There's an Interesting Idea, Let's Stop Killing Off Our Bees. Well Done, Europe.



Recent years have seen lots of warnings about the die-off of bees around the world. What was killing these great pollinators? What was in store for us if we lost the humble bumble bee?

The Euros think they know and so they're about to ban a family of pesticides known as neonicotinoids. The most popular insecticide in the world, imidacloprid, is a neonicotinoid.


The world’s most widely used insecticides pose a serious danger to both honeybees and wild bees, according to a major new assessment from the European Union’s scientific risk assessors.

The conclusion, based on analysis of more than 1,500 studies, makes it highly likely that the neonicotinoid pesticides will be banned from all fields across the EU when nations vote on the issue next month.

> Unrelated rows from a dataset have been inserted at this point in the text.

(** X6. File names of the forecast-physics script tell the day: two dates
    that get the same name under the same first variable are the same
    calendar day, and in the window list of one run no two windows get the
    same file name. *)
Theorem daily_names_distinct (T0 : datetime.t) (N : Z)
    (dts : list datetime.t) (v0 : string) :
  datetime.valid T0 = true ->
  physics_daily.dt_list T0 N = Some dts ->
  (forall dt1 dt2 fn,
      datetime.valid dt1 = true -> datetime.valid dt2 = true ->
      physics_daily.out_fn_of v0 dt1 = Some fn ->
      physics_daily.out_fn_of v0 dt2 = Some fn ->
      date_of dt1 = date_of dt2)
  /\ (forall i j dti dtj fn,
        dts !! i = Some dti -> dts !! j = Some dtj ->
        physics_daily.out_fn_of v0 dti = Some fn ->
        physics_daily.out_fn_of v0 dtj = Some fn ->
        i = j).
Proof.
  intros Hv Hlist. split; [intros; eapply out_fn_of_day; eassumption|].
  destruct (daily_dt_list_Some T0 N dts Hv Hlist) as [-> Hall].
  intros i j dti dtj fn Hi Hj Hfi Hfj.
  pose proof (proj1 (Forall_forall _ _) Hall _ (list_elem_of_lookup_2 _ _ _ Hi)) as Hvi.
  pose proof (proj1 (Forall_forall _ _) Hall _ (list_elem_of_lookup_2 _ _ _ Hj)) as Hvj.
  pose proof (out_fn_of_day v0 dti dtj fn Hvi Hvj Hfi Hfj) as Hday.
  apply lookup_map_seq in Hi as [-> _]. apply lookup_map_seq in Hj as [-> _].
  pose proof (valid_date_of T0 Hv) as Hd0.
  pose proof (ordinal_iter_next_day i _ Hd0) as Hoi.
  pose proof (ordinal_iter_next_day j _ Hd0) as Hoj.
  assert (Hd : Nat.iter i next_day (date_of T0) = Nat.iter j next_day (date_of T0)).
  { destruct (Nat.iter i next_day (date_of T0)) as [[y1 m1] d1].
    destruct (Nat.iter j next_day (date_of T0)) as [[y2 m2] d2].
    exact Hday. }
  rewrite Hd in Hoi. lia.
Qed.
Fixpoint session_of (sid : string) (store : list (string * object))
  : object :=
  match store with
  | [] => []
  | (sid', s) :: rest => if sid' =? sid then s else session_of sid rest
  end.

Fixpoint store_session (sid : string) (s : object)
  (store : list (string * object)) : list (string * object) :=
  match store with
  | [] => [(sid, s)]
  | (sid', s') :: rest =>
      if sid' =? sid then (sid, s) :: rest
      else (sid', s') :: store_session sid s rest
  end.

(** The routes of [server.js]. *)
Inductive endpoint : Type :=
| GetRoot
| GetTos
| GetSignin
| PostSignin
| GetThanks
| GetApply
| PostApply (reports : list Async.report) (failure : value).

Section Dispatch.

Variable title : string -> string.
Variable dirname : string.
Variable rateLimit : middleware.
Variable denial : guard_reply.
Variable cfg : config.

Definition route_of (ep : endpoint) : handler :=
  match ep with
  | GetRoot => GET_root
  | GetTos => GET_tos
  | GetSignin => GET_signin
  | PostSignin => POST_signin rateLimit
  | GetThanks => GET_thanks denial
  | GetApply => GET_apply denial
  | PostApply reports failure =>
      POST_apply title dirname rateLimit denial cfg reports failure
  end.

(** One request: the client's session is fetched, the route runs under
    Express, and the session and the strings are what it left. *)
Definition serve (sid : string) (ep : endpoint) (req : request)
  (srv : server) : list event * server :=
  let st := {| session := session_of sid (sessions srv);
               strings := shared srv |} in
  let out := express (route_of ep) req st in
  (fst out,
   {| sessions := store_session sid (session (snd out)) (sessions srv);
      shared := strings (snd out) |}).

(** A sequence of requests, each by some client. *)
Fixpoint run (calls : list (string * endpoint * request)) (srv : server)
  : server :=
  match calls with
  | [] => srv
  | (sid, ep, req) :: rest => run rest (snd (serve sid ep req srv))
  end.

End Dispatch.

(** A middleware that keeps its books elsewhere than in the session and
    the strings. *)
Definition bystander (mw : middleware) : Prop :=
  forall req st, state_of (mw req st) = st.

(* ----------------------------------------------------------------- *)
(** *** A scenario *)

Module Scenario.

(** What the start-up script leaves with [Sample.env_without_channel] and
    [Sample.yml]. *)
Definition cfg : config :=
  Eval vm_compute in
    match snd (startup Sample.env_without_channel Sample.yml) with
    | Serving c _ => c
    | _ => Sample.cfg
    end.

The report from the European Food Safety Authority (Efsa), published on Wednesday, found that the risk to bees varied depending on the crop and exposure route, but that “for all the outdoor uses, there was at least one aspect of the assessment indicating a high risk.” Neonicotinoids, which are nerve agents, have been shown to cause a wide range of harm to bees, such as damaging memory and reducing queen numbers.

...

The Efsa assessment includes bumblebees and solitary bees for the first time. It also identified that high risk to bees comes not from neonicotinoid use on non-flowering crops such as wheat, but from wider contamination of the soil and water which leads to the pesticides appearing in wildflowers or succeeding crops. A recent study of honey samples revealed global contamination by neonicotinoids.

5 comments:

  1. Fixing this problem is more difficult than simply banning neonicotinoids. The history of corporate agriculture is that as soon as one chemical is banned (DDT for example) another is created to replace it. We simply, as a species, have to get back to living in harmony with nature rather than constantly determined to dominate it.

    ReplyDelete

  2. Unfortunately, Toby, what you suggest would mean abandoning the worst of modern industrial agriculture. That would probably entail a major cull of the human population. I'm pretty sure we would prefer to do that with WMDs.

    ReplyDelete
  3. Insecticides kill bees. Well, how could anyone have predicted that? Who knew bees were insects?!!

    ReplyDelete
  4. Next they'll be telling us butterflies and various other pollinators, not to mention dung beetles and a host of other useful critters, are insects too! But I'm sure they're all just fine.